TASK BRIEF: For this exercise, set down all the records exactly as given.

--- EXERCISE DATA ---

(* ===== verification/Router.v ===== *)
(** * Router: the paths of the administrative interface, [src/admin/router.rs].

    The routes of the three methods under a configurable prefix, inserted in order into
    a path router ([matchit], by its documented behaviour), and the lookup with its
    second try without trailing slashes. *)

From S2P Require Import Prelude.
Local Open Scope string_scope.

(** ** The path router *)

(** A segment [{name}] is a parameter. *)
Definition brace_free (s : string) : bool :=
  str_forallb (fun a => negb (Ascii.eqb a "{" || Ascii.eqb a "}")) s.
Definition param_name (seg : string) : option string :=
  match strip_prefix "{" seg with
  | Some rest =>
      if ends_with "}" rest then
        let n := str_take (String.length rest - 1) rest in
        if negb (String.eqb n "") && brace_free n then Some n else None
      else None
  | None => None
  end.
(** Patterns of literal segments and parameters. *)
Definition plain_segment (seg : string) : bool := brace_free seg || match param_name seg with Some _ => true | None => false end.
Definition plain_pattern (p : string) : bool := forallb plain_segment (split_on "/" p).
(** A pattern up to the names of its parameters. *)
Definition shape (p : string) : list (option string) :=
  map (fun seg => match param_name seg with Some _ => None | None => Some seg end) (split_on "/" p).
Fixpoint segments_match (ps ss : list string) : option (list (string * string)) :=
  match ps, ss with
  | [], [] => Some []
  | p :: ps, s :: ss =>
      match segments_match ps ss with
      | Some params =>
          match param_name p with
          | Some n => Some ((n, s) :: params)
          | None => if String.eqb p s then Some params else None
          end
      | None => None
      end
  | _, _ => None
  end.
Definition pattern_match (p path : string) : option (list (string * string)) :=
  segments_match (split_on "/" p) (split_on "/" path).

(** [matchit::Router], for plain patterns: which patterns it takes beside those it has,
    and the pattern and parameters it finds for a path. A pattern whose shape is new is
    taken, one that is there is not; what is found matches, no parameter empty; a path that a pattern
    matches, with parameters that are not empty, is found. *)
Class Matchit := {
  mt_accepts : list string -> string -> bool;
  mt_at : list string -> string -> option (string * list (string * string));
  mt_accepts_new l p : forallb plain_pattern (p :: l) = true -> shape p ∉ map shape l -> mt_accepts l p = true;
  mt_rejects_old l p : p ∈ l -> mt_accepts l p = false;
  mt_at_sound l path p params : forallb plain_pattern l = true -> mt_at l path = Some (p, params) ->
    p ∈ l /\ pattern_match p path = Some params /\ Forall (fun nv => snd nv <> "") params;
  mt_at_complete l path p params : forallb plain_pattern l = true -> p ∈ l -> pattern_match p path = Some params ->
    Forall (fun nv => snd nv <> "") params -> mt_at l path <> None
}.

(** ** Routes *)

(** [AdminRoute] @admin/router.rs:{enum AdminRoute} AdminRoute *)
Inductive AdminRoute :=
| Dashboard | Favicon | Status | Routes | Schema | SchemaRefresh | Subscriptions | Idempotency | Eventsink | Traffic
| TrafficClear | TelemetryReport | Workers | WorkerLogs | ConfigGet | ConfigValidate | ConfigUpdate | ConfigReload
| DnsStatus | DnsRescan | AuthVerify.
#[export] Instance AdminRoute_eq_dec : EqDecision AdminRoute.
Proof. solve_decision. Defined.

(** [pattern.replacen(from, to, 1)] *)
Fixpoint replace_first (from to s : string) : string :=
  match strip_prefix from s with
  | Some rest => String.append to rest
  | None => match s with EmptyString => EmptyString | String a s' => String a (replace_first from to s') end
  end.
(** @admin/router.rs:39-43 AdminRouter::new *)
Definition clean (path_prefix : string) : string :=
  if String.eqb path_prefix "" || String.eqb path_prefix "/" then "/admin" else trim_end_char "/" path_prefix.
(** @admin/router.rs:49-65 AdminRouter::new *)
Definition ui_routes (clean_prefix : string) : list (string * AdminRoute) :=
  let custom := negb (String.eqb clean_prefix "/admin") in
  ([(clean_prefix, Dashboard); (String.append clean_prefix "/", Dashboard);
    (String.append clean_prefix "/index.html", Dashboard)] ++
   (if custom then [("/admin", Dashboard); ("/admin/", Dashboard); ("/admin/index.html", Dashboard)] else []) ++
   [(String.append clean_prefix "/favicon.svg", Favicon); (String.append clean_prefix "/favicon.ico", Favicon)] ++
   (if custom then [("/admin/favicon.svg", Favicon); ("/admin/favicon.ico", Favicon)] else []))%list.
(** @admin/router.rs:68-93 AdminRouter::new *)
Definition get_routes : list (string * AdminRoute) :=
  [("/admin/api/v1/status", Status); ("/admin/api/status", Status);
   ("/admin/api/v1/routes", Routes); ("/admin/api/routes", Routes);
   ("/admin/api/v1/schema", Schema); ("/admin/api/schema", Schema);
   ("/admin/api/v1/subscriptions", Subscriptions); ("/admin/api/subscriptions", Subscriptions);
   ("/admin/api/v1/idempotency", Idempotency); ("/admin/api/idempotency", Idempotency);
   ("/admin/api/v1/eventsink", Eventsink); ("/admin/api/eventsink", Eventsink);
   ("/admin/api/v1/traffic", Traffic); ("/admin/api/traffic", Traffic);
   ("/admin/api/v1/workers", Workers); ("/admin/api/workers", Workers);
   ("/admin/api/v1/workers/{id}/logs", WorkerLogs); ("/admin/api/workers/{id}/logs", WorkerLogs);
   ("/admin/api/v1/config", ConfigGet); ("/admin/api/config", ConfigGet);
   ("/admin/api/v1/dns", DnsStatus); ("/admin/api/dns", DnsStatus);
   ("/admin/api/v1/auth/verify", AuthVerify); ("/admin/api/auth/verify", AuthVerify)].
(** @admin/router.rs:104-121 AdminRouter::new *)
Definition post_routes : list (string * AdminRoute) :=
  [("/admin/api/v1/schema/refresh", SchemaRefresh); ("/admin/api/schema/refresh", SchemaRefresh);
   ("/admin/api/v1/traffic/clear", TrafficClear); ("/admin/api/traffic/clear", TrafficClear);
   ("/admin/api/v1/telemetry/report", TelemetryReport); ("/admin/api/telemetry/report", TelemetryReport);
   ("/admin/api/v1/config/validate", ConfigValidate); ("/admin/api/config/validate", ConfigValidate);
   ("/admin/api/v1/config/reload", ConfigReload); ("/admin/api/config/reload", ConfigReload);
   ("/admin/api/v1/config", ConfigUpdate); ("/admin/api/config", ConfigUpdate);
   ("/admin/api/v1/dns/rescan", DnsRescan); ("/admin/api/dns/rescan", DnsRescan);
   ("/admin/api/v1/auth/verify", AuthVerify); ("/admin/api/auth/verify", AuthVerify)].
(** @admin/router.rs:132-135 AdminRouter::new *)
Definition put_routes : list (string * AdminRoute) :=
  [("/admin/api/v1/config", ConfigUpdate); ("/admin/api/config", ConfigUpdate)].
(** Each pattern, and its copy under a prefix of one's own. @admin/router.rs:95-101 AdminRouter::new *)
Definition with_custom (clean_prefix : string) (l : list (string * AdminRoute)) : list (string * AdminRoute) :=
  concat (map (fun pr => pr :: if String.eqb clean_prefix "/admin" then []
                               else [(replace_first "/admin" clean_prefix (fst pr), snd pr)]) l).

---

ANSWER BELOW:
(* ===== verification/Router.v ===== *)
(** * Router: the paths of the administrative interface, [src/admin/router.rs].

    The routes of the three methods under a configurable prefix, inserted in order into
    a path router ([matchit], by its documented behaviour), and the lookup with its
    second try without trailing slashes. *)

From S2P Require Import Prelude.
Local Open Scope string_scope.

(** ** The path router *)

(** A segment [{name}] is a parameter. *)
Definition brace_free (s : string) : bool :=
  str_forallb (fun a => negb (Ascii.eqb a "{" || Ascii.eqb a "}")) s.
Definition param_name (seg : string) : option string :=
  match strip_prefix "{" seg with
  | Some rest =>
      if ends_with "}" rest then
        let n := str_take (String.length rest - 1) rest in
        if negb (String.eqb n "") && brace_free n then Some n else None
      else None
  | None => None
  end.
(** Patterns of literal segments and parameters. *)
Definition plain_segment (seg : string) : bool := brace_free seg || match param_name seg with Some _ => true | None => false end.
Definition plain_pattern (p : string) : bool := forallb plain_segment (split_on "/" p).
(** A pattern up to the names of its parameters. *)
Definition shape (p : string) : list (option string) :=
  map (fun seg => match param_name seg with Some _ => None | None => Some seg end) (split_on "/" p).
Fixpoint segments_match (ps ss : list string) : option (list (string * string)) :=
  match ps, ss with
  | [], [] => Some []
  | p :: ps, s :: ss =>
      match segments_match ps ss with
      | Some params =>
          match param_name p with
          | Some n => Some ((n, s) :: params)
          | None => if String.eqb p s then Some params else None
          end
      | None => None
      end
  | _, _ => None
  end.
Definition pattern_match (p path : string) : option (list (string * string)) :=
  segments_match (split_on "/" p) (split_on "/" path).

(** [matchit::Router], for plain patterns: which patterns it takes beside those it has,
    and the pattern and parameters it finds for a path. A pattern whose shape is new is
    taken, one that is there is not; what is found matches, no parameter empty; a path that a pattern
    matches, with parameters that are not empty, is found. *)
Class Matchit := {
  mt_accepts : list string -> string -> bool;
  mt_at : list string -> string -> option (string * list (string * string));
  mt_accepts_new l p : forallb plain_pattern (p :: l) = true -> shape p ∉ map shape l -> mt_accepts l p = true;
  mt_rejects_old l p : p ∈ l -> mt_accepts l p = false;
  mt_at_sound l path p params : forallb plain_pattern l = true -> mt_at l path = Some (p, params) ->
    p ∈ l /\ pattern_match p path = Some params /\ Forall (fun nv => snd nv <> "") params;
  mt_at_complete l path p params : forallb plain_pattern l = true -> p ∈ l -> pattern_match p path = Some params ->
    Forall (fun nv => snd nv <> "") params -> mt_at l path <> None
}.

(** ** Routes *)

(** [AdminRoute] @admin/router.rs:{enum AdminRoute} AdminRoute *)
Inductive AdminRoute :=
| Dashboard | Favicon | Status | Routes | Schema | SchemaRefresh | Subscriptions | Idempotency | Eventsink | Traffic
| TrafficClear | TelemetryReport | Workers | WorkerLogs | ConfigGet | ConfigValidate | ConfigUpdate | ConfigReload
| DnsStatus | DnsRescan | AuthVerify.
#[export] Instance AdminRoute_eq_dec : EqDecision AdminRoute.
Proof. solve_decision. Defined.

(** [pattern.replacen(from, to, 1)] *)
Fixpoint replace_first (from to s : string) : string :=
  match strip_prefix from s with
  | Some rest => String.append to rest
  | None => match s with EmptyString => EmptyString | String a s' => String a (replace_first from to s') end
  end.
(** @admin/router.rs:39-43 AdminRouter::new *)
Definition clean (path_prefix : string) : string :=
  if String.eqb path_prefix "" || String.eqb path_prefix "/" then "/admin" else trim_end_char "/" path_prefix.
(** @admin/router.rs:49-65 AdminRouter::new *)
Definition ui_routes (clean_prefix : string) : list (string * AdminRoute) :=
  let custom := negb (String.eqb clean_prefix "/admin") in
  ([(clean_prefix, Dashboard); (String.append clean_prefix "/", Dashboard);
    (String.append clean_prefix "/index.html", Dashboard)] ++
   (if custom then [("/admin", Dashboard); ("/admin/", Dashboard); ("/admin/index.html", Dashboard)] else []) ++
   [(String.append clean_prefix "/favicon.svg", Favicon); (String.append clean_prefix "/favicon.ico", Favicon)] ++
   (if custom then [("/admin/favicon.svg", Favicon); ("/admin/favicon.ico", Favicon)] else []))%list.
(** @admin/router.rs:68-93 AdminRouter::new *)
Definition get_routes : list (string * AdminRoute) :=
  [("/admin/api/v1/status", Status); ("/admin/api/status", Status);
   ("/admin/api/v1/routes", Routes); ("/admin/api/routes", Routes);
   ("/admin/api/v1/schema", Schema); ("/admin/api/schema", Schema);
   ("/admin/api/v1/subscriptions", Subscriptions); ("/admin/api/subscriptions", Subscriptions);
   ("/admin/api/v1/idempotency", Idempotency); ("/admin/api/idempotency", Idempotency);
   ("/admin/api/v1/eventsink", Eventsink); ("/admin/api/eventsink", Eventsink);
   ("/admin/api/v1/traffic", Traffic); ("/admin/api/traffic", Traffic);
   ("/admin/api/v1/workers", Workers); ("/admin/api/workers", Workers);
   ("/admin/api/v1/workers/{id}/logs", WorkerLogs); ("/admin/api/workers/{id}/logs", WorkerLogs);
   ("/admin/api/v1/config", ConfigGet); ("/admin/api/config", ConfigGet);
   ("/admin/api/v1/dns", DnsStatus); ("/admin/api/dns", DnsStatus);
   ("/admin/api/v1/auth/verify", AuthVerify); ("/admin/api/auth/verify", AuthVerify)].
(** @admin/router.rs:104-121 AdminRouter::new *)
Definition post_routes : list (string * AdminRoute) :=
  [("/admin/api/v1/schema/refresh", SchemaRefresh); ("/admin/api/schema/refresh", SchemaRefresh);
   ("/admin/api/v1/traffic/clear", TrafficClear); ("/admin/api/traffic/clear", TrafficClear);
   ("/admin/api/v1/telemetry/report", TelemetryReport); ("/admin/api/telemetry/report", TelemetryReport);
   ("/admin/api/v1/config/validate", ConfigValidate); ("/admin/api/config/validate", ConfigValidate);
   ("/admin/api/v1/config/reload", ConfigReload); ("/admin/api/config/reload", ConfigReload);
   ("/admin/api/v1/config", ConfigUpdate); ("/admin/api/config", ConfigUpdate);
   ("/admin/api/v1/dns/rescan", DnsRescan); ("/admin/api/dns/rescan", DnsRescan);
   ("/admin/api/v1/auth/verify", AuthVerify); ("/admin/api/auth/verify", AuthVerify)].
(** @admin/router.rs:132-135 AdminRouter::new *)
Definition put_routes : list (string * AdminRoute) :=
  [("/admin/api/v1/config", ConfigUpdate); ("/admin/api/config", ConfigUpdate)].
(** Each pattern, and its copy under a prefix of one's own. @admin/router.rs:95-101 AdminRouter::new *)
Definition with_custom (clean_prefix : string) (l : list (string * AdminRoute)) : list (string * AdminRoute) :=
  concat (map (fun pr => pr :: if String.eqb clean_prefix "/admin" then []
                               else [(replace_first "/admin" clean_prefix (fst pr), snd pr)]) l).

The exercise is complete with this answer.